Sandra and Ed have not moved far from where they spent their childhoods. They both grew up in Waterville—Ed in an Irish-American family (his mother was half-Irish, half Franco-American), and Sandra in a Franco-American family. Sandra’s mother died in 1988, eleven years before Jarod’s death, when Jarod was seven. Ed’s childhood stopped abruptly when he was quite young. His father died when he was seven, his mother when he was fourteen, after which he lived more or less on his own, finishing school and then joining the service. Since then, his two brothers, his uncle, his aunt, and a cousin have died, as well. Only his sister is still living. “At fifty-three, I’m the tail end of the family,” he says. Still, none of these losses helped him with Jarod’s death. “There was so much tucked away in the closet,” he says of his growing up. “There was no one there for me when Mom was dying. I didn’t want to open that door.”

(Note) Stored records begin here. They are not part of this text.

(* ===== verification/Specs.v ===== *)
(** * Namespace specs ([crates/orchestrator/src/types/specs.rs])

    What a client asks for (before addresses are assigned) and what the namespace
    keeps (with addresses).  A [BTreeMap] is a finite map that is visited in key
    order; a [String] is ordered by its bytes. *)

From S2P Require Import Prelude SmTypes IpAlloc Protocol.
From Stdlib Require Import String.

(** ** Maps visited in the order of their names *)
Definition str_le {V} (p q : string * V) : Prop := String.leb p.1 q.1 = true.
#[global] Instance str_le_dec {V} : RelDecision (@str_le V).
Proof. intros p q. unfold str_le. apply _. Defined.
Definition names_iter {V} (m : gmap string V) : list (string * V) :=
  merge_sort str_le (map_to_list m).

Lemma elem_of_names_iter {V} (m : gmap string V) n v :
  (n, v) ∈ names_iter m ↔ m !! n = Some v.
Proof. unfold names_iter. rewrite merge_sort_Permutation. apply elem_of_map_to_list. Qed.

Lemma elem_of_names {V} (m : gmap string V) n : n ∈ (names_iter m).*1 ↔ n ∈ dom m.
Proof.
  rewrite list_elem_of_fmap, elem_of_dom. split.
  - intros ([k v] & -> & Hin%elem_of_names_iter). eauto.
  - intros [v Hv]. exists (n, v). split; [done|]. by apply elem_of_names_iter.
Qed.

Lemma NoDup_names_iter {V} (m : gmap string V) : NoDup (names_iter m).*1.
Proof. unfold names_iter. rewrite merge_sort_Permutation. apply NoDup_fst_map_to_list. Qed.

Module Spec.

Record ResourceValues := { memory_mib : Z; vcpus : Z }.
Record ResourceRequirements := { requests : option ResourceValues; limits : option ResourceValues }.
Inductive ActivatorKind := Tcp (max_flows : Z) | Http2.
Record PortConfig := { port : Z; target_port : Z; activator : option ActivatorKind }.

(** ** Before addresses are assigned *)
Record WorkloadSpecInput := {
  wi_explicit_ip : option Ipv4Addr; wi_containers : list ContainerSpec; wi_suspend_on_idle : bool;
  wi_resources : option ResourceRequirements; wi_activation : option ActivationSpec;
  wi_run_policy : RunPolicy; wi_respects_demand : bool; wi_volumes : list VolumeSpec;
  wi_labels : gmap string string }.
Record ServiceSpecInput := {
  si_workload_id : string; si_explicit_ip : option Ipv4Addr; si_ports : list PortConfig;
  si_has_activation : bool; si_idle_timeout : Duration; si_buffer_frames : Z;
  si_buffer_timeout_ms : Z; si_labels : gmap string string }.
Record NamespaceSpecInput := {
  ni_network : NetworkConfig; ni_workloads : gmap string WorkloadSpecInput;
  ni_services : gmap string ServiceSpecInput }.
Record NamespacePatchInput := {
  pi_workloads : gmap string WorkloadSpecInput; pi_services : gmap string ServiceSpecInput;
  pi_remove_workloads : list string; pi_remove_services : list string }.

(** ** After addresses are assigned *)
Record WorkloadSpec := {
  w_containers : list ContainerSpec; w_network : PodNetworkConfig; w_suspend_on_idle : bool;
  w_resources : option ResourceRequirements; w_activation : option ActivationSpec;
  w_run_policy : RunPolicy; w_respects_demand : bool; w_volumes : list VolumeSpec;
  w_labels : gmap string string }.
Record ServiceSpec := {
  s_workload_id : string; s_ip : Ipv4Addr; s_ports : list PortConfig; s_has_activation : bool;
  s_idle_timeout : Duration; s_buffer_frames : Z; s_buffer_timeout_ms : Z;
  s_labels : gmap string string }.
Record NamespaceSpec := {
  n_network : NetworkConfig; n_workloads : gmap string WorkloadSpec;
  n_services : gmap string ServiceSpec }.
Record NamespacePatch := {
  p_workloads : gmap string WorkloadSpec; p_services : gmap string ServiceSpec;
  p_remove_workloads : list string; p_remove_services : list string }.

(** The specs of a client that leaves every address to the orchestrator. *)
Definition workload_input (wl : WorkloadSpec) : WorkloadSpecInput :=
  {| wi_explicit_ip := None; wi_containers := w_containers wl;
     wi_suspend_on_idle := w_suspend_on_idle wl; wi_resources := w_resources wl;
     wi_activation := w_activation wl; wi_run_policy := w_run_policy wl;
     wi_respects_demand := w_respects_demand wl; wi_volumes := w_volumes wl;
     wi_labels := w_labels wl |}.
Definition service_input (svc : ServiceSpec) : ServiceSpecInput :=
  {| si_workload_id := s_workload_id svc; si_explicit_ip := None; si_ports := s_ports svc;
     si_has_activation := s_has_activation svc; si_idle_timeout := s_idle_timeout svc;
     si_buffer_frames := s_buffer_frames svc; si_buffer_timeout_ms := s_buffer_timeout_ms svc;
     si_labels := s_labels svc |}.
Definition spec_from_resolved (spec : NamespaceSpec) : NamespaceSpecInput :=
  {| ni_network := n_network spec; ni_workloads := workload_input <$> n_workloads spec;
     ni_services := service_input <$> n_services spec |}.
Definition patch_from_resolved (patch : NamespacePatch) : NamespacePatchInput :=
  {| pi_workloads := workload_input <$> p_workloads patch;
     pi_services := service_input <$> p_services patch;
     pi_remove_workloads := p_remove_workloads patch;
     pi_remove_services := p_remove_services patch |}.

End Spec.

The couple met when they were both working at Inland Hospital in Waterville, Ed as a physical therapy assistant, Sandra in Central Services, where the hospital’s instruments and needles are sterilized. They married in 1980. Eventually, Ed went into management and worked at Sam’s Club and Service Merchandise in Augusta and then at the Dollar Tree in Waterville (where, at Adam’s suggestion, I found journals for the participants in the Camp Ray of Hope workshops).

The Kervins describe Jarod’s suicide as totally unexpected. They saw no warning signs, no previous struggle with depression. The night before his death, he spent the evening with the family in their living room, talking and watching television. When he didn’t appear the next morning or answer the phone, Ed sent Adam over to check on him. Sandra had already left for work, and though she noticed the bedroom light was on in the apartment, not the living room light, which was unusual, and though Jarod didn’t come out to say goodbye to her, as he almost always did, she didn’t think much of it. Entering the apartment, Adam glimpsed his older brother’s body, then ran back to the house, crying out, “There’s a gun on the bed and blood everywhere!”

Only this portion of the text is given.